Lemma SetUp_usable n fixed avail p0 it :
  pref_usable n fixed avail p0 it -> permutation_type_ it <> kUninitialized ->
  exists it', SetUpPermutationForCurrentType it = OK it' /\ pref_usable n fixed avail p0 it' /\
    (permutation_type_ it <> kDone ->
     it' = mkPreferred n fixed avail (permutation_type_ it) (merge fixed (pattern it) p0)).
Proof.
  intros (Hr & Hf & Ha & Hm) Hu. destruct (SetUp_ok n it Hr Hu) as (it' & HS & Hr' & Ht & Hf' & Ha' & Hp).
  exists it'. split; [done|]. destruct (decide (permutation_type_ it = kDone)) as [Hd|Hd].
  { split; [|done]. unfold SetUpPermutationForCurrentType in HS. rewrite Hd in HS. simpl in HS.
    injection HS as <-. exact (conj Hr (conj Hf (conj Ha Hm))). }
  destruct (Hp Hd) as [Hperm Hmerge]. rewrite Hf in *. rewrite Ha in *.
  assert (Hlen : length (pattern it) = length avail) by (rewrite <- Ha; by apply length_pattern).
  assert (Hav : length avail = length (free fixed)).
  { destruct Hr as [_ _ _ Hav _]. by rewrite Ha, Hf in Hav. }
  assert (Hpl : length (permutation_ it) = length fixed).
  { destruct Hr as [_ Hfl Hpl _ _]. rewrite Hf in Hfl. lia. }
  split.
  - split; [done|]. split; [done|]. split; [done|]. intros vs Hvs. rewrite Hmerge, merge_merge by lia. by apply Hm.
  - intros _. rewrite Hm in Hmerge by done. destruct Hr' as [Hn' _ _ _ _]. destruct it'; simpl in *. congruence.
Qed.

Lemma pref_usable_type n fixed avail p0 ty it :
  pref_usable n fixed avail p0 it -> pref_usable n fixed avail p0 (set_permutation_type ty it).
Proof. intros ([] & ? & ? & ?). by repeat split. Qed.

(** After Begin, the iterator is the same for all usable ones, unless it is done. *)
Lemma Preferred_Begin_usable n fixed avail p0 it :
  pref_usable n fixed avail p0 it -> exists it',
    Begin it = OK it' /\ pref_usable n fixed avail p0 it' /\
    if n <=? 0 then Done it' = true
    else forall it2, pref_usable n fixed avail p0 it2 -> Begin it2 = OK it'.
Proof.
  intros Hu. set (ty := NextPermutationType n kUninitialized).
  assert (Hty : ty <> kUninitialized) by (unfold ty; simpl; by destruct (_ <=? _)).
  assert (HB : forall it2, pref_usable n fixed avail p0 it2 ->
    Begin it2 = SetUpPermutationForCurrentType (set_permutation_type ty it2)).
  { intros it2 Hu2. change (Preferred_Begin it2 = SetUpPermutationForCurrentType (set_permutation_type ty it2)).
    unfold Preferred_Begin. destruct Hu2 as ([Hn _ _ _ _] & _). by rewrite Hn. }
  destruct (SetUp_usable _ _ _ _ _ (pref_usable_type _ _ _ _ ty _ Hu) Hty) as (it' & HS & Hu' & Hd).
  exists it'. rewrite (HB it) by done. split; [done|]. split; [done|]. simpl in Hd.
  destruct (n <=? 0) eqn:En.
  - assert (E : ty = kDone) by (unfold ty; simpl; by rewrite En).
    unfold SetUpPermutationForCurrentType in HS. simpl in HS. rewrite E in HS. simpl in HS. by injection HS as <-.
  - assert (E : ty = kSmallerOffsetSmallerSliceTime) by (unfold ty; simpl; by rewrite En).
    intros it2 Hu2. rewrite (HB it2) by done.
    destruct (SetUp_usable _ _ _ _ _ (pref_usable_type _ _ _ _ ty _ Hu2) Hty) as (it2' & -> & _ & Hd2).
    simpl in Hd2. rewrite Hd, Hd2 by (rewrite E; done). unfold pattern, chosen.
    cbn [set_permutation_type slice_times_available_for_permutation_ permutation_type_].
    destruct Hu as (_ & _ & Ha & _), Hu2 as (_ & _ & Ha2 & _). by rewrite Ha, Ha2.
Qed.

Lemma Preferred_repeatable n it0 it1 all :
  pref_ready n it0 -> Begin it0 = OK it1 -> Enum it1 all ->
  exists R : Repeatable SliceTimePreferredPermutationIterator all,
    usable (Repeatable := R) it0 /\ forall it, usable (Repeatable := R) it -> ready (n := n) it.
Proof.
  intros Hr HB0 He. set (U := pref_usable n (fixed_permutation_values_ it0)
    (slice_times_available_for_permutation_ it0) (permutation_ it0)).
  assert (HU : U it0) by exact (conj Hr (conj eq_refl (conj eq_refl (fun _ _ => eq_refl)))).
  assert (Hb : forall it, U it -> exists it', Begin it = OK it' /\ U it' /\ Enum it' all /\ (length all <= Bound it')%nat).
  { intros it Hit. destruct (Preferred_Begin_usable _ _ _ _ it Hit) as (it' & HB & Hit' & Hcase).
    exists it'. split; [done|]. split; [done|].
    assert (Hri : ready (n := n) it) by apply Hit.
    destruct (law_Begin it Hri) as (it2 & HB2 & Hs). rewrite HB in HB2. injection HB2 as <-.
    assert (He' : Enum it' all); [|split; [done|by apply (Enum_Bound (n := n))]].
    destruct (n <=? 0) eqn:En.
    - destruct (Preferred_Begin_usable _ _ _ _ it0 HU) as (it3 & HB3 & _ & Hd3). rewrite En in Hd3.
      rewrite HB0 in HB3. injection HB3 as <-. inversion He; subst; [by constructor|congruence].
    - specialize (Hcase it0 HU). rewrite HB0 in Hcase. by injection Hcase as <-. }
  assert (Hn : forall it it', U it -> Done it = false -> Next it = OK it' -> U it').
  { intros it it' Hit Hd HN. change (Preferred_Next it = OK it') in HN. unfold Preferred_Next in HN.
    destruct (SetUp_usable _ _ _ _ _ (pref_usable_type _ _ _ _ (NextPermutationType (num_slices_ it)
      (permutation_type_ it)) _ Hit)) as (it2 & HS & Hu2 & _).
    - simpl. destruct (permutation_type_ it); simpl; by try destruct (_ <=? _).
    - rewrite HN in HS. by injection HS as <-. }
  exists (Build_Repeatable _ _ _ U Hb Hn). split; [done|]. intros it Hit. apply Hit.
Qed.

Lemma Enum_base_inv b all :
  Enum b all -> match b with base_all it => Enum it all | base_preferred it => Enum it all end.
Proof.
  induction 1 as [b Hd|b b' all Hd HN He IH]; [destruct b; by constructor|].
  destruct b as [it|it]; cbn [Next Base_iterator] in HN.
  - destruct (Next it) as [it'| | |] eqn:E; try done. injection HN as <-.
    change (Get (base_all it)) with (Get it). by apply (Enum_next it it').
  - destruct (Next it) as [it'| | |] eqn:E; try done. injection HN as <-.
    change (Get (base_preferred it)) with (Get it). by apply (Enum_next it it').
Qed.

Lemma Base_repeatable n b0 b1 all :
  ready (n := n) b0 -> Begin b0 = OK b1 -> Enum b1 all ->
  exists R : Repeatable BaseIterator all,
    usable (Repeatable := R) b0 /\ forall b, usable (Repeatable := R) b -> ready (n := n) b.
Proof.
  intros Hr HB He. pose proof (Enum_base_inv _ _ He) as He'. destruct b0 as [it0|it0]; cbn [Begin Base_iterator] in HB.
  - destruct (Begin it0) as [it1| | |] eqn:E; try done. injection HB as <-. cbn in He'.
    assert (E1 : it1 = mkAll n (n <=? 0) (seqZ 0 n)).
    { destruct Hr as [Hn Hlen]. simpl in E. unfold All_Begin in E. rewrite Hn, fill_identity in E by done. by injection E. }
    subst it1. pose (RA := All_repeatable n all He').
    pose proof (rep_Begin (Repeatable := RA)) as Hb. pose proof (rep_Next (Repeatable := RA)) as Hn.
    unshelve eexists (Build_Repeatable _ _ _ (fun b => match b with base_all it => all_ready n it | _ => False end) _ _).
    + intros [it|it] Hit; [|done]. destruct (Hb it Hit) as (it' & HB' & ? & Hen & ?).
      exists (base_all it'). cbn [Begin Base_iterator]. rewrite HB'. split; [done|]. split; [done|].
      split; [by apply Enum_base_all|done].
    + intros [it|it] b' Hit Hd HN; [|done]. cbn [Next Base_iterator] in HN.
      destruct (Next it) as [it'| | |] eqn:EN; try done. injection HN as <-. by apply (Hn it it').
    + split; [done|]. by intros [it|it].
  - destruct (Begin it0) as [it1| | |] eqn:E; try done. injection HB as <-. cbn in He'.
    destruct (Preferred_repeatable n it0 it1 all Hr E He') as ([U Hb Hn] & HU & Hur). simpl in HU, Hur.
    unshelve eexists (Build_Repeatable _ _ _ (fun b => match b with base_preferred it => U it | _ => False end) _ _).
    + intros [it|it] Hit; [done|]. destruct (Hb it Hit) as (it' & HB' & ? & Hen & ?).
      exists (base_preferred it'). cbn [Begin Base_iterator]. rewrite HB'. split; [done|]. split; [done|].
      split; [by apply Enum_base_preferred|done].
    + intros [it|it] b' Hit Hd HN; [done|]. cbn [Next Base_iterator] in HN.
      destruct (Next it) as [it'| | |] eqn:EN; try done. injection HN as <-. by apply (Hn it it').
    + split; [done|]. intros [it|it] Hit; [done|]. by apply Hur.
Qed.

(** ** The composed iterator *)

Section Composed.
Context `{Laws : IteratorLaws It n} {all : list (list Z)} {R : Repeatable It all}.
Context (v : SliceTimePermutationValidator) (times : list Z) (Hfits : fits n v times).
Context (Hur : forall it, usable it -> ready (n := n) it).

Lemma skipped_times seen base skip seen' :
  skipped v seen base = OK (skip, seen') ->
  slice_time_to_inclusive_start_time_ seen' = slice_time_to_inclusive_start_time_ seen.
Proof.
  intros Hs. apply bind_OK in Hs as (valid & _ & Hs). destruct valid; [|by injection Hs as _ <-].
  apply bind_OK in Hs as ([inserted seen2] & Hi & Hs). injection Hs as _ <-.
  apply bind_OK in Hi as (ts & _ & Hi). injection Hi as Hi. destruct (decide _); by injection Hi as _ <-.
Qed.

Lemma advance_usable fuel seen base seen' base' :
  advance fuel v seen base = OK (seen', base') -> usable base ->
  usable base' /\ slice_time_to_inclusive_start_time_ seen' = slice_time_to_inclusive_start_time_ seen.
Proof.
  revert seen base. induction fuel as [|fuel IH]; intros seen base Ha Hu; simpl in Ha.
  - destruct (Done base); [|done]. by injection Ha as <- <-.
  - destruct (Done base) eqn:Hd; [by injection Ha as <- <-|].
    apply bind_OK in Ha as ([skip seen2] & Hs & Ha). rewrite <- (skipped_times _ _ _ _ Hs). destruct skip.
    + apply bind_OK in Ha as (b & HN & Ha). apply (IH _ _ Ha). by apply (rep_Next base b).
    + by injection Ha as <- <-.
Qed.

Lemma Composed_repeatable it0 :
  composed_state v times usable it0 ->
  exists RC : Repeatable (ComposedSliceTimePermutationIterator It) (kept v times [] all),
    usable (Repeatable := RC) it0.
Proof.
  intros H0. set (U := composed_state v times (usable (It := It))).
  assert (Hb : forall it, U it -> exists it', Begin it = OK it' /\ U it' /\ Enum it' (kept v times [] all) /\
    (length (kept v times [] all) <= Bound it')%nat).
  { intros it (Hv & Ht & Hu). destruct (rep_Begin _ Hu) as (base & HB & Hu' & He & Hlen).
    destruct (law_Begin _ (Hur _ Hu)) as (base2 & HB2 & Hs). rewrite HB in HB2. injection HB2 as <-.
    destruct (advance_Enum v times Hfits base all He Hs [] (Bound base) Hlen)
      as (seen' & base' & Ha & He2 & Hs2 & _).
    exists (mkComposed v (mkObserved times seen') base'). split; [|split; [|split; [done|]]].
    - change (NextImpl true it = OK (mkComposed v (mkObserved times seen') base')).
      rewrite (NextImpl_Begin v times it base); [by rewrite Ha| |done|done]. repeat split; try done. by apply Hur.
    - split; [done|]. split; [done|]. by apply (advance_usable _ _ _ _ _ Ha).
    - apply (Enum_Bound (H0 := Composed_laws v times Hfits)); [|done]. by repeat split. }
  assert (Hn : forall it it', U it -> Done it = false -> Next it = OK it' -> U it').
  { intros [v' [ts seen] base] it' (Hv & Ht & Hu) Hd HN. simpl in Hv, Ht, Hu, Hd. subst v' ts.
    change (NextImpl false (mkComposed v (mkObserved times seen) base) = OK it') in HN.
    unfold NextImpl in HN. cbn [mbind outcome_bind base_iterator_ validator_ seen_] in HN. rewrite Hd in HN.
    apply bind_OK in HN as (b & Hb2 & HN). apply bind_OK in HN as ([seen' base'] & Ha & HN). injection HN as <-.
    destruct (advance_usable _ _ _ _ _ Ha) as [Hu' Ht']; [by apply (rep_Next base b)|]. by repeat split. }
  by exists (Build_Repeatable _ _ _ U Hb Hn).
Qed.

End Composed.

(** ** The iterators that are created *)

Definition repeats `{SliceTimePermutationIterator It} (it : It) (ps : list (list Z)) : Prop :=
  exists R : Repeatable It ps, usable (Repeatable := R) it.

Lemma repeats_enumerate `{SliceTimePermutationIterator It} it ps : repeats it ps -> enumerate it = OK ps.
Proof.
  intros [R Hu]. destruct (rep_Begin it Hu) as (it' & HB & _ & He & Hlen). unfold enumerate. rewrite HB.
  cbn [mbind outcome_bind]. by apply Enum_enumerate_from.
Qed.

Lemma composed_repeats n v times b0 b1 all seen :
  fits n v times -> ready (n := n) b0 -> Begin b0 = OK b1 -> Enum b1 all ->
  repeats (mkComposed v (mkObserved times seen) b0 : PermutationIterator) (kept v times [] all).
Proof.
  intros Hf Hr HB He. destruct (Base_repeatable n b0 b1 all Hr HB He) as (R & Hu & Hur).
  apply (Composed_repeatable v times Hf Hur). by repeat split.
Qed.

* * *

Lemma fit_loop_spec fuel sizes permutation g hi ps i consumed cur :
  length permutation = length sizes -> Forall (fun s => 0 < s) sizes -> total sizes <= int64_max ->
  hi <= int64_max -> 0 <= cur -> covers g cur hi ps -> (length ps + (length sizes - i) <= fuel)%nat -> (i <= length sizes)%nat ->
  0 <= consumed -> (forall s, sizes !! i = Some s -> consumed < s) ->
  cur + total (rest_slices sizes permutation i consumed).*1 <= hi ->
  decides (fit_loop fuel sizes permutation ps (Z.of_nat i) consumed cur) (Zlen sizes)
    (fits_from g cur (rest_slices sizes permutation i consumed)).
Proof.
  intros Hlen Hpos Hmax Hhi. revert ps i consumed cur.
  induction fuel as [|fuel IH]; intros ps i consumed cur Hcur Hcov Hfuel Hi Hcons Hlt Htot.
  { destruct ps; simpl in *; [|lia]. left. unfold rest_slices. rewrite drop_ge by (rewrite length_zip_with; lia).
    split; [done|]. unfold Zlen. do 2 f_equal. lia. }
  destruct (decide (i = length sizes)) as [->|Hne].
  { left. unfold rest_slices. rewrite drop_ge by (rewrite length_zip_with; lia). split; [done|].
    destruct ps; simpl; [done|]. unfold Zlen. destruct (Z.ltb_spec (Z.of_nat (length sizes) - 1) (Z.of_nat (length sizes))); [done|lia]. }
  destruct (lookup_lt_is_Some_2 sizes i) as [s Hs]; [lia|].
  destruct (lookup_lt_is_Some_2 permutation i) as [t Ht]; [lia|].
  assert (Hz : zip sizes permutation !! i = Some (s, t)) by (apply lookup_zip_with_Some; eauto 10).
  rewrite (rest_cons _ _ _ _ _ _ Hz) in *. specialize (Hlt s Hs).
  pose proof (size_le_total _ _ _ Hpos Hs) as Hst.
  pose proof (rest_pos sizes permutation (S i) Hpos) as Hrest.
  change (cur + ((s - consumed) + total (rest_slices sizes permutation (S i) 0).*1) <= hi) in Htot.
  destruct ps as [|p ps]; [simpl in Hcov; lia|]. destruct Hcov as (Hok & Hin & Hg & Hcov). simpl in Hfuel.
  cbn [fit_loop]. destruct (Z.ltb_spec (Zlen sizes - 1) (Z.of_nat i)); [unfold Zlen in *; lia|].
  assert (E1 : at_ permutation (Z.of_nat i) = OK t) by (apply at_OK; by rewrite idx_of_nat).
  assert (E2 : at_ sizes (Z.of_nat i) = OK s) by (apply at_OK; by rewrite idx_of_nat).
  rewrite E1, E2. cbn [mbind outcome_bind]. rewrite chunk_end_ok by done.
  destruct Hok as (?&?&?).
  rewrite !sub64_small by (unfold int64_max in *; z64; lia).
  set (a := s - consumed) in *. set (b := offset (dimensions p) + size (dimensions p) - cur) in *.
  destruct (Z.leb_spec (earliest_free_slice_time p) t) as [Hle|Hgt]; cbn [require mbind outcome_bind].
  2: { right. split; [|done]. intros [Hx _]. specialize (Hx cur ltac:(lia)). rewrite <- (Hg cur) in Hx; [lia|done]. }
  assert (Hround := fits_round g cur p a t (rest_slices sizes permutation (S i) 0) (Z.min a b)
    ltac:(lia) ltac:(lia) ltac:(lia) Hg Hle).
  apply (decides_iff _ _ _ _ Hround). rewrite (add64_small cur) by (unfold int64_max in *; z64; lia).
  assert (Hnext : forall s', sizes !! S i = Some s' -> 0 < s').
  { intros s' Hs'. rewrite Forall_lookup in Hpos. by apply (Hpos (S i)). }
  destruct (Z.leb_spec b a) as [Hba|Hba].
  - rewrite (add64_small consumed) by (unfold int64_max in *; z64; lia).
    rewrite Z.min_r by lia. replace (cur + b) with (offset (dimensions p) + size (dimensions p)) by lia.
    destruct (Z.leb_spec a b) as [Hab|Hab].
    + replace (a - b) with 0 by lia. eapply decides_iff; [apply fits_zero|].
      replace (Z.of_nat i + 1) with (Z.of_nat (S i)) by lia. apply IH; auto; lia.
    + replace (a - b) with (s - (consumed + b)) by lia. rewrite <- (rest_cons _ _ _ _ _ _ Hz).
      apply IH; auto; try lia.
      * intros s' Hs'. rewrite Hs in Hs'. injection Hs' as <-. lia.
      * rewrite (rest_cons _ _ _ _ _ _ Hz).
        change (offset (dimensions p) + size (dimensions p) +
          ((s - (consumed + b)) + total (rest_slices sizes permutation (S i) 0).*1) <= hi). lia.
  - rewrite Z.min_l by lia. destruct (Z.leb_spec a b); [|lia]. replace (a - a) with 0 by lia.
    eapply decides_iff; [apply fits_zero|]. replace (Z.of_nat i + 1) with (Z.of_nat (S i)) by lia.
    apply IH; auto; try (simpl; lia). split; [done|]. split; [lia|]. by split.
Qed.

> **To do**
Which of the lines above mention the word "NextPermutationType"? Pull those lines out.

> **Result**
  intros Hu. set (ty := NextPermutationType n kUninitialized).
    destruct (SetUp_usable _ _ _ _ _ (pref_usable_type _ _ _ _ (NextPermutationType (num_slices_ it)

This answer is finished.